Who Would Have Thought It?
by María Amparo Ruiz de Burton
Publication Date: November 30, 1995
Bind: Trade Paperback
Rosaura Sánchez and Beatrice Pita, professors in the Department of Literature at the University of California, San Diego, provide a well-researched and lucid historical and critical framework in their introduction and notes to the novel.
Who Would Have Thought It? (1872), by María Amparo Ruiz de Burton, is a historical romance which engages the dominant myths about nationality, race and gender prevalent in society in the United States, prior to and during the Civil War. The narrative follows a young Mexican girl as she is delivered from Indian captivity in the Southwest and comes to live in the household of a New England family. Culture and perspectives on history and national identity clash as the novel criticizes the dominant society’s opportunism and hypocrisy, and indicts northern racism.
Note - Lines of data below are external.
(* ===== verification/S3Purge.v ===== *)
(** * PurgeAllVersions of pkg/blobstore/s3/s3.go over a versioned bucket

    [VersionedService] is what S3 documents of listing and deleting versions:
    pages of at most the size asked for, in the order of the keys, behind the
    key marker, and a deletion that leaves what an object lock protects. Over
    any client that behaves so, the purge removes exactly the versions and
    delete markers of the key that its first page shows. *)
From S2P Require Import Prelude GoStd Sha256 BlobStore CircuitBreaker S3.
Local Open Scope Z_scope.

(** ** Strings with a prefix *)
Lemma str_le_prefix k p : HasPrefix k p = true -> k = p \/ str_ltb p k = true.
Proof.
  revert k. induction p as [|c p IH]; intros [|d k] Hp; [by left|by right|done|]. cbn -[Ascii.eqb] in Hp.
  apply andb_true_iff in Hp as [Hc Hp]. apply Ascii.eqb_eq in Hc as ->. destruct (IH k Hp) as [->|Hlt]; [by left|right].
  cbn [str_ltb]. rewrite N.ltb_irrefl, N.eqb_refl. exact Hlt.
Qed.
Lemma str_ltb_asym s t : str_ltb s t = true -> str_ltb t s = false.
Proof. intros Hs. destruct (str_ltb t s) eqn:Ht; [|done]. pose proof (str_ltb_trans _ _ _ Hs Ht) as Hx. by rewrite str_ltb_irrefl in Hx. Qed.
Lemma HasPrefix_refl p : HasPrefix p p = true.
Proof. induction p as [|c p IH]; [done|]. cbn -[Ascii.eqb]. by rewrite Ascii.eqb_refl. Qed.

(** ** The service *)

(** A version or delete marker of the bucket. *)
Record entry := mkEntry { en_key : string; en_version : string; en_marker : bool }.
#[export] Instance entry_eq_dec : EqDecision entry.
Proof. solve_decision. Defined.
Definition identOf (e : entry) : ObjectIdentifier := mkObjectIdentifier (en_key e) (Some (en_version e)).
Definition nameOf (v : ObjectVersion) : string * option string := (aws_ToString (ov_Key v), ov_VersionId v).
Definition namesOf (marker : bool) (l : list entry) : list (string * option string) :=
  map (fun e => (en_key e, Some (en_version e))) (List.filter (fun e => Bool.eqb (en_marker e) marker) l).
(** What a listing selects, and the versions of one key. *)
Definition selected (prefix : string) (marker : option string) (e : entry) : bool :=
  HasPrefix (en_key e) prefix && match marker with Some m => str_ltb m (en_key e) | None => true end.
Definition versionsOf (key : string) (l : list entry) : list entry := List.filter (fun e => bool_decide (en_key e = key)) l.

Class VersionedService {W} (client : S3API W) (bucket : string) := {
  vs_ok : W -> Prop;
  vs_entries : W -> list entry;
  (* what an object lock or a legal hold protects *)
  vs_locked : W -> entry -> bool;
  (* the entries are listed in the order of their keys, none twice *)
  vs_sorted : forall w, vs_ok w -> StronglySorted (fun a b => str_ltb (en_key b) (en_key a) = false) (vs_entries w);
  vs_unique : forall w a b, vs_ok w -> a ∈ vs_entries w -> b ∈ vs_entries w -> identOf a = identOf b -> a = b;
  vs_list : forall w prefix marker n, vs_ok w -> 0 < n <= 1000 -> exists w' out,
    sdk_ListObjectVersions client (mkListObjectVersionsInput bucket prefix marker n) w = (w', inl out) /\
    vs_ok w' /\ vs_entries w' = vs_entries w /\ (forall e, vs_locked w' e = vs_locked w e) /\
    let l := List.filter (selected prefix marker) (vs_entries w) in
    map nameOf (lvo_Versions out) = namesOf false (takeZ n l) /\ map nameOf (lvo_DeleteMarkers out) = namesOf true (takeZ n l) /\
    lvo_IsTruncated out = Some (n <? len l) /\ (n < len l -> lvo_NextKeyMarker out = en_key <$> last (takeZ n l));
  vs_delete : forall w objs, vs_ok w -> len objs <= 1000 -> exists w' out,
    DeleteObjects client bucket objs w = (w', inl out) /\ vs_ok w' /\ (forall e, vs_locked w' e = vs_locked w e) /\
    vs_entries w' = List.filter (fun e => vs_locked w e || negb (bool_decide (identOf e ∈ objs))) (vs_entries w)
}.
Lemma NewDiskCache_spec order now p f : disk_ok f -> Validate p = Ok tt -> (forall l, order l ≡ₚ l) ->
  exists c entries, NewDiskCache order now (Some root) p f = (dc_fs c, Ok c) /\ opened now p f c entries.
Proof.
  intros Hok Hval Hord. unfold NewDiskCache.
  assert (Hk : bool_decide (Kind p = "") = false).
  { apply bool_decide_eq_false. intros Hk. unfold Validate in Hval. rewrite Hk in Hval. done. }
  rewrite Hk, Hval. unfold mkdirAll. rewrite (mkdirLoop_exists f [] root) by (intros k; by apply (ok_root _ Hok)).
  unfold warm. unroll.
  destruct (readShards_spec order (mkDiskCache root (newLru p) f []) Hok (Forall_nil_2 _) eq_refl (newLru_wf p))
    as (c1 & entries & -> & Hi1 & Hl1 & Hnd & Hpairs & Hent); [|done|].
  { intros id. unfold lookupEntry. cbn. by rewrite lookup_empty. }
  cbn [dc_fs] in Hpairs, Hent. cbn [dc_lru] in Hl1.
  set (sorted := sort_Slice _ entries).
  assert (Hperm : sorted ≡ₚ entries) by apply sort_Slice_perm.
  assert (Hnds : NoDup (map de_blobID sorted)) by (by rewrite Hperm).
  destruct (warmFold_spec now sorted c1 (dinv_perm _ _ _ (symmetry Hperm) Hi1) Hnds) as (Hi2 & Hp2 & Hl2 & Ho2 & Hx2 & Hf2 & Hb2).
  set (c2 := foldl _ _ _) in *.
  match goal with |- context [if 0 <? MaxBytes (policy (dc_lru ?x)) then _ else _] => set (c3 := x) end.
  assert (Hi3 : dinv [] c3).
  { unfold c3. apply dinv_lru; [done| |done|].
    - destruct (di_wf _ _ Hi2). by split.
    - intros id. match goal with |- match lookupEntry ?l id with _ => _ end =>
        change (lookupEntry l id) with (lookupEntry (dc_lru c2) id) end.
      destruct (lookupEntry (dc_lru c2) id) as [x|] eqn:Hx; [by exists x|done]. }
  assert (Hlk3 : forall id, lookupEntry (dc_lru c3) id = lookupEntry (dc_lru c2) id) by done.
  assert (Hpol : policy (dc_lru c3) = p) by (change (policy (dc_lru c2) = p); by rewrite Hp2, Hl1).
  destruct (trim_spec c3 Hi3) as (Hi4 & Hs4 & Hp4 & Hl4 & Hsub). rewrite Hpol in Hp4. fold (trim c3). set (c4 := trim c3) in *.
  exists c4, entries. split; [done|].
  assert (Hlive : forall e, e ∈ live now sorted <-> e ∈ live now entries).
  { intros e. unfold live. by rewrite Hperm. }
  assert (Hpol1 : policy (dc_lru c1) = p) by (by rewrite Hl1).
  assert (Hidx : forall id x, lookupEntry (dc_lru c4) id = Some x -> exists e, e ∈ live now entries /\ de_blobID e = id /\ x = warmed p e).
  { intros id x Hx%Hsub. rewrite Hlk3 in Hx. destruct (decide (id ∈ map de_blobID sorted)) as [Hin|Hin].
    - apply list_elem_of_fmap in Hin as (e & -> & He). destruct (expiredD now e) eqn:Hexp.
      + rewrite (Hx2 e He Hexp) in Hx. done.
      + exists e. assert (Hle : e ∈ live now sorted) by by apply list_elem_of_filter.
        split; [by apply Hlive|]. split; [done|]. rewrite (Hl2 e Hle) in Hx. by injection Hx as <-; rewrite Hpol1.
    - rewrite Ho2, Hl1 in Hx by done. unfold lookupEntry in Hx. cbn in Hx. by rewrite lookup_empty in Hx. }
  split; try done.
  - intros id b m Hp. by apply (Hpairs id b m).
  - intros id x b Hx Hb. destruct (Hidx id x Hx) as (e & He & Hid & _).
    pose proof He as [_ Hine]%list_elem_of_filter. destruct (Hent e Hine) as (b' & m & Hp' & Hem). rewrite Hid in Hp'.
    destruct (Hpairs id b' m Hp') as [_ [Hb' _]]. destruct Hp' as [Hp' _].
    destruct (sk_kept _ _ Hs4 id ltac:(by eexists)) as [_ Hq4]. rewrite Hq4 in Hb by (by left).
    change (dc_fs c3) with (dc_fs c2) in Hb. rewrite (Hf2 id) in Hb; [congruence| |by left].
    right. apply list_elem_of_fmap. exists e. split; [done|by apply Hlive].
  - intros e He Hk'. assert (Hx : lookupEntry (dc_lru c3) (de_blobID e) = Some (warmed p e)).
    { rewrite Hlk3, <- Hpol1. by apply Hl2, Hlive. }
    destruct Hl4 as [->| ->]; [done|]. apply evictMain_keeps; [by apply di_wf with []|done|].
    rewrite Hpol. destruct Hk' as [Hk'|[?|Hk']]; [left|by right; left|right; right].
    + unfold warmed. by destruct (_ && _).
    + change (bytesUsed (dc_lru c3)) with (bytesUsed (dc_lru c2)). rewrite Hb2, Hl1. cbn [bytesUsed newLru].
      rewrite (sumSizes_perm (live now sorted) (live now entries)); [lia|]. unfold live. by rewrite Hperm.
Qed.

End disk.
As in her first novel, The Squatter and the Don (1885), Ruiz de Burton reserves critical barbs for corruption in the government and United States expansion under the doctrine of Manifest Destiny. However, it is in the recasting of the conventional novel of domesticity that Who Would Have Thought It? also addresses the disenfranchisement of women. Ruiz de Burton’s deft character portrayals and satiric style make for a highly readable and enjoyable novel.